T. Corona
National Institute of Neurology and Neurosurgery – Mexico City, Mexico

Epidemiological and genetic studies suggest that the prevalence, median age of onset, and specific phenotypes of MS are different in Caucasians and Latino Americans. Recent epidemiological studies indicate an increase in MS prevalence in LA, where the south–north gradient of latitude described for Nordic countries does not exist.

Analysis of MS epidemiological and specific aspects in LA suggests that susceptibility and clinical behavior of the disease are related to mixtures of genes in the population.

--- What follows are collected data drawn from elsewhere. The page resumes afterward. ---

(* ===== verification/Pgtable.v ===== *)
(** * File page tables (pgtable.c, inode.c, nvmalloc.c)

    A file's blocks are found through a three-level table of pages hanging off
    its inode.  The file models building it ([rdfs_init_pg_table]), adding a
    block ([rdfs_insert_page]), finding one ([rdfs_find_data_block]), freeing the
    whole table ([rdfs_rm_pg_table]), and entering it into the kernel's own
    table ([nvmap], [unnvmap]), and relates the table to a map from block
    numbers to entries. *)

From S2P Require Import Prelude Mem Layout FreeList Balloc Pages Demo Vfs Bdev.

Section pgtable.
Context `{!KernelPg} (sbi : rdfs_sb_info) (cpu : Z).

Definition rdfs_pud_alloc_one (m : mem) : Z * mem := rdfs_get_zeroed_page sbi m cpu.
Definition rdfs_pmd_alloc_one (m : mem) : Z * mem := rdfs_get_zeroed_page sbi m cpu.
Definition rdfs_pte_alloc_one (m : mem) : Z * mem := rdfs_get_zeroed_page sbi m cpu.

Definition rdfs_pud_free (m : mem) (pud : Z) : mem := rdfs_free_block sbi m (rdfs_pa sbi pud).
Definition rdfs_pmd_free (m : mem) (pmd : Z) : mem := rdfs_free_block sbi m (rdfs_pa sbi pmd).
Definition rdfs_pte_free (m : mem) (pte : Z) : mem := rdfs_free_block sbi m (rdfs_pa sbi pte).

Definition __rdfs_pmd_alloc (m : mem) (pud : Z) : Z * mem :=
  let '(new, m) := rdfs_pmd_alloc_one m in
  if new =? 0 then (- ENOMEM, m)
  else if entry_present (ld 8 m pud) then (0, rdfs_pmd_free m new)
  else (0, rdfs_set_pud sbi m pud new).

Definition __rdfs_pte_alloc (m : mem) (pmd : Z) : Z * mem :=
  let '(new, m) := rdfs_pte_alloc_one m in
  if new =? 0 then (- ENOMEM, m)
  else if entry_present (ld 8 m pmd) then (0, rdfs_pte_free m new)
  else (0, rdfs_set_pmd sbi m pmd new).

(** while (i++ < nr) pud++ *)
Definition rdfs_pud_alloc (m : mem) (ino offset : Z) : Z :=
  let nr := s32 (Z.shiftr offset PUD_SHIFT) in
  rdfs_get_pud sbi m ino + 8 * Z.max 0 nr.

(** An address of the directory area. *)
Definition in_dir_area (addr : Z) : bool :=
  (RDFS_START <=? addr) && (u64 (addr + MAX_DIR_SIZE - 1) <? RDFS_START + DIR_AREA_SIZE).

(** An address of the file area. *)
Definition in_file_area (addr : Z) : bool :=
  (RDFS_START + DIR_AREA_SIZE <=? addr) && (addr <? RDFS_END).

Definition rdfs_pmd_alloc (m : mem) (pud addr : Z) : Z * mem :=
  if in_dir_area addr then (rdfs_get_pmd sbi m pud, m)
  else if entry_none (ld 8 m pud) then
    let '(err, m) := __rdfs_pmd_alloc m pud in
    if negb (err =? 0) then (0, m) else (rdfs_pmd_offset sbi m pud addr, m)
  else (rdfs_pmd_offset sbi m pud addr, m).

Definition rdfs_pte_alloc (m : mem) (pmd addr : Z) : Z * mem :=
  if entry_none (ld 8 m pmd) then
    let '(err, m) := __rdfs_pte_alloc m pmd in
    if negb (err =? 0) then (0, m) else (rdfs_pte_offset sbi m pmd addr, m)
  else (rdfs_pte_offset sbi m pmd addr, m).

Definition rdfs_init_pg_table (m : mem) (ino : Z) : Z * mem :=
  let ni := get_rdfs_inode m sbi ino in
  let '(pud, m) := rdfs_pud_alloc_one m in
  let '(pmd, m) := rdfs_pmd_alloc_one m in
  let '(pte, m) := rdfs_pte_alloc_one m in
  if (pud =? 0) || (pmd =? 0) || (pte =? 0) then (- PGFAILD, m)
  else
    let m := rdfs_set_pmd sbi m pmd pte in
    let m := rdfs_set_pud sbi m pud pmd in
    (0, st 8 m (ni + inode_off.i_pg_addr) (rdfs_pa sbi pud)).

(** ** The kernel's page table

    The entries of init_mm (or of the caller's mm) at the two levels the code
    writes, by address range: one pud entry per GiB, one pmd entry per 2 MiB.
    The code passes current->mm in some calls and init_mm in others; the addresses
    lie in the kernel's part of the address space, whose upper tables all mms
    share, so one table stands for both.
    [pud_alloc_ok]: pud_alloc finds or makes the entry of an address. *)
Record kmm := mk_kmm { kpud : gmap Z Z; kpmd : gmap Z Z }.

Context (pud_alloc_ok : Z -> bool).

Definition PUD_SIZE : Z := 2 ^ 30.

(** pud_addr_end of the kernel headers *)
Definition pud_addr_end (addr end_ : Z) : Z :=
  let boundary := Z.land (u64 (addr + PUD_SIZE)) (2 ^ 64 - 2 ^ 30) in
  if u64 (boundary - 1) <? u64 (end_ - 1) then boundary else end_.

LA is a vast geographical territory of the Americas (approximately 21,069,500 km2), where languages derived from Latin are primarily spoken. It extends from the southern limit of the USA (latitude 328 north) to the Antarctic (latitude 568 south).

Its population is around 580 million people and its geographical subregions include North America, Central America, the Caribbean, and South America.

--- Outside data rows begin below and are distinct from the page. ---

Lemma take_ptes_order k m p s ss ri base N i :
  pte_range base N -> 0 <= i -> i + Z.of_nat k <= N + 1 -> pte_links m base i N ->
  pte_start_addr p = base + 8 * i -> 1 <= free_pte_nums p ->
  take_ptes k m p (s :: ss) ri = Ret (elems (base + 8 * i) 8 k).
Proof.
  intros HR. revert m p s ri i. induction k as [|k IH]; intros m p s ri i Hi Hk HL Hp Hn; [done|].
  cbn [take_ptes elems]. unfold rdfs_new_pte. rewrite (proj2 (Z.ltb_ge _ 1)) by lia.
  destruct (alloc_total s ss ri) as (b & sid & s' & ri' & ->). cbn [mbind outcome_bind]. rewrite Hp.
  destruct k as [|k]; [done|].
  rewrite (IH _ _ s' ri' (i + 1)); [|lia|lia| |cbn [pte_start_addr]; apply HL; lia|done].
  - cbn [mbind outcome_bind]. do 2 f_equal. f_equal. lia.
  - intros j Hj. rewrite <- (HL j) by lia. rewrite !(pte_va base N) by (done || lia). apply ld_st_ne. lia.
Qed.
End pte_list.

(** The list of single entries hands out its words in order: after
    [rdfs_init_pte_free_list] has taken [n] contiguous pages at [base], the k-th
    call of [rdfs_new_pte] returns the k-th word.  The count of free entries is
    never lowered, so the statement also holds for the call after the last
    word: it returns the address behind the pages. *)
Theorem new_pte_order sbi size cpu m m1 phy0 base n k s ss ri :
  Area sbi size -> 1 <= n < 2 ^ 19 ->
  rdfs_new_block sbi m cpu phy0 n None = (0, base, m1) ->
  pte_range sbi size base (512 * n) -> Z.of_nat k <= 512 * n + 1 ->
  let '(p, m') := rdfs_init_pte_free_list sbi cpu m phy0 n in
  take_ptes sbi k m' p (s :: ss) ri = Ret (elems base 8 k).
Proof.
  intros HA Hn Enb HR Hk. unfold rdfs_init_pte_free_list. rewrite Enb.
  pose proof HR as (HR1 & HR2 & HR3). pose proof HA as [].
  rewrite s32_small, u64_small by lia. rewrite Z.quot_div_nonneg by lia.
  replace (n * 4096 / 8) with (512 * n) by zdm.
  pose proof (init_pte_loop_links sbi size (Z.to_nat (512 * n)) m1 base (512 * n) 0 HR
    ltac:(lia) ltac:(lia)) as [L _].
  replace (base + 8 * 0) with base in L by lia. replace (base + 8 * (0 + 1)) with (base + 8) in L by lia.
  pose proof (take_ptes_order sbi size k _ (mk_pte_mem base (512 * n) n (s32 base)) s ss ri base (512 * n) 0 HR
    ltac:(lia) ltac:(lia) L) as T. replace (base + 8 * 0) with base in T by lia.
  apply T; cbn; lia.
Qed.

(** ** The theorems on concrete states *)

Definition demo_slave : slave_info := mk_slave 0 0 0 [].

Lemma slave_blocks_unique_witness :
  exists y, reach (mk_sys [rdfs_init_slave_memory_bitmap_list demo_slave 128] ∅) y [64; 0] /\ NoDup [64; 0].
Proof.
  assert (Hr : exists y, reach (mk_sys [rdfs_init_slave_memory_bitmap_list demo_slave 128] ∅) y [64; 0]).
  { eexists. eapply reach_alloc with (f := 2).
    - eapply reach_alloc with (f := 1); [apply reach_init| |vm_compute; reflexivity].
      right. do 3 eexists. split; reflexivity.
    - right. do 3 eexists. split; reflexivity.
    - vm_compute. reflexivity. }
  destruct Hr as (y & Hr). exists y. split; [exact Hr|].
  apply (slave_blocks_unique demo_slave 128 [] y [64; 0] ltac:(lia) Hr).
Defined.

Lemma exhausted_slave_reuses_witness :
  exists ss1 ri1 ss2 ri2, rdfs_alloc_slave_bitmap_memory [demo_slave] new_ri = Ret (2 ^ 64 - 1, 0, ss1, ri1) /\
    rdfs_alloc_slave_bitmap_memory ss1 ri1 = Ret (0, 0, ss2, ri2).
Proof. exact (exhausted_slave_reuses demo_slave [] new_ri eq_refl eq_refl). Defined.

Lemma free_bitmap_list_double_free_witness :
  rdfs_free_slave_memory_bitmap_list (rdfs_init_slave_memory_bitmap_list demo_slave 128) = Oops.
Proof. apply free_bitmap_list_double_free. vm_compute. congruence. Defined.

Lemma metadata_roundtrip_witness :
  rdfs_search_metadata (fun a => Ret (ld 8 (st 8 ∅ (0x1000 + 8192 / 4096 * 8) (pte_encode 3 77)) a)) 0x1000 8192
  = Ret (3, 77).
Proof. apply metadata_roundtrip; lia. Defined.

Lemma new_pte_order_witness :
  let '(p, m') := rdfs_init_pte_free_list demo_sbi 0 demo_mem 0 1 in
  take_ptes demo_sbi 513 m' p [demo_slave] new_ri = Ret (elems 0x1000b000 8 513).
Proof.
  destruct (node_new_block demo_sbi demo_size demo_node demo_mem 0 0 1 None demo_pages demo_free)
    as (m1 & E & _); [vm_compute; split; congruence|].
  assert (Eh : ld 8 demo_mem (fl_head (page_list (node_des demo_node) (node_lo demo_node) (node_hi demo_node)))
    = 0x1000b000) by (vm_compute; reflexivity).
  rewrite Eh in E.
  refine (new_pte_order demo_sbi demo_size 0 demo_mem m1 0 0x1000b000 1 513 demo_slave [] new_ri demo_area
    _ E _ _).
  - lia.
  - split; [vm_compute; congruence|split; [lia|vm_compute; reflexivity]].
  - lia.
Defined.
(* ===== verification/Acl.v ===== *)
(** * Access control lists (acl.c, acl.h, xattr.h)

    The on-media form of a POSIX ACL is a version word followed by entries of
    four or eight bytes.  The file models the parser [rdfs_acl_load], the
    printer [rdfs_acl_save] and the operations built on them; extended
    attributes are compiled out, so that the attribute calls return
    -EOPNOTSUPP. *)

From S2P Require Import Prelude Vfs.

Definition rdfs_ACL_VERSION : Z := 0x0001.
Definition sizeof_acl_header : Z := 4.
Definition sizeof_acl_entry : Z := 8.
Definition sizeof_acl_entry_short : Z := 4.

(** Kernel constants. *)
Definition ACL_USER_OBJ : Z := 0x01.
Definition ACL_USER : Z := 0x02.
Definition ACL_GROUP_OBJ : Z := 0x04.
Definition ACL_GROUP : Z := 0x08.
Definition ACL_MASK : Z := 0x10.
Definition ACL_OTHER : Z := 0x20.
Definition ACL_TYPE_ACCESS : Z := 0x8000.
Definition ACL_TYPE_DEFAULT : Z := 0x4000.
Definition EPERM : Z := 1.
Definition ENOSYS : Z := 38.

(** struct posix_acl_entry; e_uid and e_gid are the one field [ae_id] *)
Record acl_entry := mk_ae { ae_tag : Z; ae_perm : Z; ae_id : option Z }.

(** A pointer to an ACL, NULL, or ERR_PTR(-e). *)
Inductive acl_ptr :=
| AclErr (e : Z)
| AclNull
| AclPtr (l : list acl_entry).

(** ** Bytes *)

Definition is_byte (b : Z) : Prop := 0 <= b < 256.
Definition be16 (v : Z) : list Z := [v / 256 mod 256; v mod 256].
Definition le16 (v : Z) : list Z := [v mod 256; v / 256 mod 256].
Definition be32 (v : Z) : list Z := be16 (v / 2 ^ 16) ++ be16 (v mod 2 ^ 16).

(** be16_to_cpu and be32_to_cpu of the bytes at the head of a buffer *)
Definition get_be16 (bs : list Z) : Z := match bs with a :: b :: _ => a * 256 + b | _ => 0 end.
Definition get_be32 (bs : list Z) : Z := get_be16 bs * 2 ^ 16 + get_be16 (drop 2 bs).

Definition short_tag (t : Z) : bool :=
  (t =? ACL_USER_OBJ) || (t =? ACL_GROUP_OBJ) || (t =? ACL_MASK) || (t =? ACL_OTHER).
Definition long_tag (t : Z) : bool := (t =? ACL_USER) || (t =? ACL_GROUP).

(** ** Sizes *)

Definition rdfs_acl_count (size : Z) : Z :=
  let size := u64 (size - sizeof_acl_header) in
  let s := s64 (size - 4 * sizeof_acl_entry_short) in
  if s <? 0 then
    if negb (size mod sizeof_acl_entry_short =? 0) then -1 else s32 (size / sizeof_acl_entry_short)
  else if negb (s mod sizeof_acl_entry =? 0) then -1 else s32 (s / sizeof_acl_entry + 4).

Definition rdfs_acl_size (count : Z) : Z :=
  if count <=? 4 then sizeof_acl_header + count * sizeof_acl_entry_short
  else sizeof_acl_header + 4 * sizeof_acl_entry_short + (count - 4) * sizeof_acl_entry.

(** ** Parsing *)

(** The bytes from [value] to [end]; e_tag is a short. *)
Fixpoint acl_load_loop (n : nat) (value : list Z) : option (list acl_entry * list Z) :=
  match n with
  | O => Some ([], value)
  | S n' =>
      if (length value <? 4)%nat then None
      else
        let tag := get_be16 value in
        let perm := get_be16 (drop 2 value) in
        if short_tag tag then
          '(l, rest) ← acl_load_loop n' (drop 4 value); Some (mk_ae tag perm None :: l, rest)
        else if long_tag tag then
          if (length value <? 8)%nat then None
          else
            '(l, rest) ← acl_load_loop n' (drop 8 value);
            Some (mk_ae tag perm (Some (get_be32 (drop 4 value))) :: l, rest)
        else None
  end.

(** [alloc_ok]: posix_acl_alloc returns an ACL. *)
Definition rdfs_acl_load (alloc_ok : bool) (value : option (list Z)) : acl_ptr :=
  match value with
  | None => AclNull
  | Some bytes =>
      let size := Z.of_nat (length bytes) in
      if size <? sizeof_acl_header then AclErr EINVAL
      else if negb (get_be32 bytes =? rdfs_ACL_VERSION) then AclErr EINVAL
      else
        let count := rdfs_acl_count size in
        if count <? 0 then AclErr EINVAL
        else if count =? 0 then AclNull
        else if negb alloc_ok then AclErr ENOMEM
        else
          match acl_load_loop (Z.to_nat count) (drop 4 bytes) with
          | Some (l, []) => AclPtr l
          | _ => AclErr EINVAL
          end
  end.

(** ** Printing *)

(** cpu_to_le16 of tag and permissions, cpu_to_be32 of the id *)
Definition save_entry (e : acl_entry) : option (list Z) :=
  if long_tag (ae_tag e) then Some (le16 (ae_tag e) ++ le16 (ae_perm e) ++ be32 (default 0 (ae_id e)))
  else if short_tag (ae_tag e) then Some (le16 (ae_tag e) ++ le16 (ae_perm e))
  else None.

Fixpoint save_entries (l : list acl_entry) : option (list Z) :=
  match l with
  | [] => Some []
  | e :: l' => b ← save_entry e; bs ← save_entries l'; Some (b ++ bs)
  end.

(** The buffer's written bytes and *size; the buffer has 4 + 8 * count bytes. *)
Definition rdfs_acl_save (kmalloc_ok : bool) (l : list acl_entry) : Z + (list Z * Z) :=
  let size := rdfs_acl_size (Z.of_nat (length l)) in
  if negb kmalloc_ok then inl (- ENOMEM)
  else
    match save_entries l with
    | Some bs => inr (be32 rdfs_ACL_VERSION ++ bs, size)
    | None => inl (- EINVAL)
    end.

(** ** Getting and setting *)

(** xattr.h without CONFIG_RDFS_XATTR *)
Definition rdfs_xattr_get : Z := - EOPNOTSUPP.
Definition rdfs_xattr_set : Z := - EOPNOTSUPP.

(** The kernel's ACL functions; [equiv_mode acl mode] is the result and the new
    mode of posix_acl_equiv_mode. *)
Class PosixAcl := {
  equiv_mode : list acl_entry -> Z -> Z * Z;
  acl_to_xattr : list acl_entry -> Z;
  acl_from_xattr : list Z -> acl_ptr;
  acl_valid : list acl_entry -> Z
}.

Section acl.
Context `{!PosixAcl}.

(** [opt]: the POSIX_ACL mount option; [cache]: the cached ACL of that type,
    [None] for ACL_NOT_CACHED.  BUG() is a fault. *)
Definition rdfs_get_acl (opt : bool) (cache : option acl_ptr) (type : Z) : outcome (acl_ptr * option acl_ptr) :=
  if negb opt then Ret (AclNull, cache)
  else
    match cache with
    | Some acl => Ret (acl, cache)
    | None =>
        if (type =? ACL_TYPE_ACCESS) || (type =? ACL_TYPE_DEFAULT) then
          let retval := rdfs_xattr_get in
          (* the attribute is never there, so no value is loaded *)
          let acl := if (retval =? - ENODATA) || (retval =? - ENOSYS) then AclNull else AclErr (- retval) in
          Ret (acl, match acl with AclErr _ => cache | _ => Some acl end)
        else Oops
    end.

Definition rdfs_set_acl (opt kmalloc_ok : bool) (now : Z) (inode_ : inode) (type : Z) (acl : option (list acl_entry))
  : Z * inode :=
  if S_ISLNK (i_mode inode_) then (- EOPNOTSUPP, inode_)
  else if negb opt then (0, inode_)
  else
    let save (i : inode) (acl : option (list acl_entry)) : Z * inode :=
      match acl with
      | Some l => match rdfs_acl_save kmalloc_ok l with
                  | inl e => (e, i)
                  | inr _ => (rdfs_xattr_set, i)
                  end
      | None => (rdfs_xattr_set, i)
      end in
    if type =? ACL_TYPE_ACCESS then
      match acl with
      | Some l =>
          let '(error, mode) := equiv_mode l (i_mode inode_) in
          let i := set_i_mode mode inode_ in
          if error <? 0 then (error, i)
          else save (set_i_ctime now i) (if error =? 0 then None else Some l)
      | None => save inode_ None
      end
    else if type =? ACL_TYPE_DEFAULT then
      if negb (S_ISDIR (i_mode inode_)) then (match acl with Some _ => - EACCES | None => 0 end, inode_)
      else save inode_ acl
    else (- EINVAL, inode_).

(** With POSIX_ACL set; the call of posix_acl_create is commented out. *)
Definition rdfs_init_acl (opt kmalloc_ok : bool) (umask now : Z) (dcache : option acl_ptr) (inode_ : inode)
  : outcome (Z * inode * option acl_ptr) :=
  '(acl, dcache) ← (if negb (S_ISLNK (i_mode inode_)) && opt then rdfs_get_acl opt dcache ACL_TYPE_DEFAULT
                    else Ret (AclNull, dcache));
  match acl with
  | AclErr e => Ret (- e, inode_, dcache)
  | AclNull =>
      let inode_ := if negb (S_ISLNK (i_mode inode_))
                    then set_i_mode (Z.land (i_mode inode_) (u16 (Z.lnot umask))) inode_ else inode_ in
      Ret (0, inode_, dcache)
  | AclPtr l =>
      if opt then
        let mode := i_mode inode_ in
        if S_ISDIR (i_mode inode_) then
          let '(error, inode_) := rdfs_set_acl opt kmalloc_ok now inode_ ACL_TYPE_DEFAULT (Some l) in
          if negb (error =? 0) then Ret (error, inode_, dcache) else Ret (0, set_i_mode mode inode_, dcache)
        else Ret (0, set_i_mode mode inode_, dcache)
      else Ret (0, inode_, dcache)
  end.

Studies in LA report high frequency of visual and spinal abnormalities at onset and during the course of MS and a higher frequency than expected for neuromyelitis optica. Other clinical studies suggest that MS manifestations in LA are generally similar to the classic (or Western) forms of the disease.

In LA, MS appears to develop in racial groups of mixed European-Amerindian and European-African ancestry (Mestizo) as well as in Caucasian patients, rather than in unmixed Amerindians, perhaps in relation to the mongoloid genes in the latter group.

Key words: genetics, Latin America, multiple sclerosis, neuroepidemiology.